What needs to be done:
Return the data below exactly, but only from the line containing "(∀ s, score r' = Some s → (s ≤ 100)%N) ∧" through the line containing "assert (length (found_symptoms", with both of those lines included.

Data extract:
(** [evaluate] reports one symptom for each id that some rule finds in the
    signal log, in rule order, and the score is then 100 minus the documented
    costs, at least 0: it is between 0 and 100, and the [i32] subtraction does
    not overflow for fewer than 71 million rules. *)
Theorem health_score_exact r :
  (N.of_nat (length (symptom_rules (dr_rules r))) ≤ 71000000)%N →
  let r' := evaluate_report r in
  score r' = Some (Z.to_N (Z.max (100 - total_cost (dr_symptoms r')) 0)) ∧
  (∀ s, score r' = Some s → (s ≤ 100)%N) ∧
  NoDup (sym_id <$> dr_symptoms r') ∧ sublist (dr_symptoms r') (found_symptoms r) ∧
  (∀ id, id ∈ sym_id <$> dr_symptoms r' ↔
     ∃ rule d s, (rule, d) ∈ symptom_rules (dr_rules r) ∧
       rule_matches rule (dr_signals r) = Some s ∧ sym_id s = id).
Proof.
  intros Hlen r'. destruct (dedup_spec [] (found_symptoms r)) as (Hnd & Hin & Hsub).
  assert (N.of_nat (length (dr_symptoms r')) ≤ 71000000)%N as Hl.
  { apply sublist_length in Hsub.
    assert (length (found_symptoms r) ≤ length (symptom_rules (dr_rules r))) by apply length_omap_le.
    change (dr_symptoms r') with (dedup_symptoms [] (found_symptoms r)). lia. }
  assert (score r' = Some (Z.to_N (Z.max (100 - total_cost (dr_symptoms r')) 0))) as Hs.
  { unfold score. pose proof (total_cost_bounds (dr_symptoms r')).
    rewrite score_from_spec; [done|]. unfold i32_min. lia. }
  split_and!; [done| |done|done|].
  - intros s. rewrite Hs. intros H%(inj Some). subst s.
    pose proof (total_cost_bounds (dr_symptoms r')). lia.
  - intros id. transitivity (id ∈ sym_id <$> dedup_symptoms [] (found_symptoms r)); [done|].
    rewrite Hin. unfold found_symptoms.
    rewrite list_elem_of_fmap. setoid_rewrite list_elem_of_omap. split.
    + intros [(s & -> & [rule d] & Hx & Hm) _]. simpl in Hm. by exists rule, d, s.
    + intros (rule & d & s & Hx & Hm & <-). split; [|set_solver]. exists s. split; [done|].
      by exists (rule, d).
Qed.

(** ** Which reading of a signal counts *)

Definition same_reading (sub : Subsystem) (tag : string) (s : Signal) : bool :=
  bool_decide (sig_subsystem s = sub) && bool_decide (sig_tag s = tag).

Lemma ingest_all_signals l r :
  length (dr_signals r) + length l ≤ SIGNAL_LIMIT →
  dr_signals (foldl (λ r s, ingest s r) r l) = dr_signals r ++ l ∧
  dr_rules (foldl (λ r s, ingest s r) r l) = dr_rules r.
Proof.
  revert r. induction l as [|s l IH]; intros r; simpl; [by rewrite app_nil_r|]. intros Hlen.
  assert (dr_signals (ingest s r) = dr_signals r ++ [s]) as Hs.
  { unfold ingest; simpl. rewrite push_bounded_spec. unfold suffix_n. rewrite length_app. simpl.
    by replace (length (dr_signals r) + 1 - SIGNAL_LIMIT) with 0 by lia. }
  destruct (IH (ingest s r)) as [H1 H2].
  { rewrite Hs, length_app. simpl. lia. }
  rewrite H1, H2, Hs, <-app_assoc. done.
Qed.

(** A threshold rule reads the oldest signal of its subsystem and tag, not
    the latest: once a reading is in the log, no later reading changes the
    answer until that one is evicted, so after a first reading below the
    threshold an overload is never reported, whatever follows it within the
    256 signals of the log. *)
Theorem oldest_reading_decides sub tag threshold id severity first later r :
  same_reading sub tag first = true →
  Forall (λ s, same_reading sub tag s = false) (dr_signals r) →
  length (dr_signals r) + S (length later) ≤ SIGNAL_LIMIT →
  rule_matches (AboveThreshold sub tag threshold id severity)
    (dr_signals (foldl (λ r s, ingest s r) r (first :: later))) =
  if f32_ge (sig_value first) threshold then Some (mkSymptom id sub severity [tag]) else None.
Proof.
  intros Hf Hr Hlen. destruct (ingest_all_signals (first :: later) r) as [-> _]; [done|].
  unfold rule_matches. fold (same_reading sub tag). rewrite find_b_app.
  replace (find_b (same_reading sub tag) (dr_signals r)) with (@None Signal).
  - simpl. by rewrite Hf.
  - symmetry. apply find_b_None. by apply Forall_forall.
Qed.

Final answer:
  (∀ s, score r' = Some s → (s ≤ 100)%N) ∧
  NoDup (sym_id <$> dr_symptoms r') ∧ sublist (dr_symptoms r') (found_symptoms r) ∧
  (∀ id, id ∈ sym_id <$> dr_symptoms r' ↔
     ∃ rule d s, (rule, d) ∈ symptom_rules (dr_rules r) ∧
       rule_matches rule (dr_signals r) = Some s ∧ sym_id s = id).
Proof.
  intros Hlen r'. destruct (dedup_spec [] (found_symptoms r)) as (Hnd & Hin & Hsub).
  assert (N.of_nat (length (dr_symptoms r')) ≤ 71000000)%N as Hl.
  { apply sublist_length in Hsub.
    assert (length (found_symptoms r) ≤ length (symptom_rules (dr_rules r))) by apply length_omap_le.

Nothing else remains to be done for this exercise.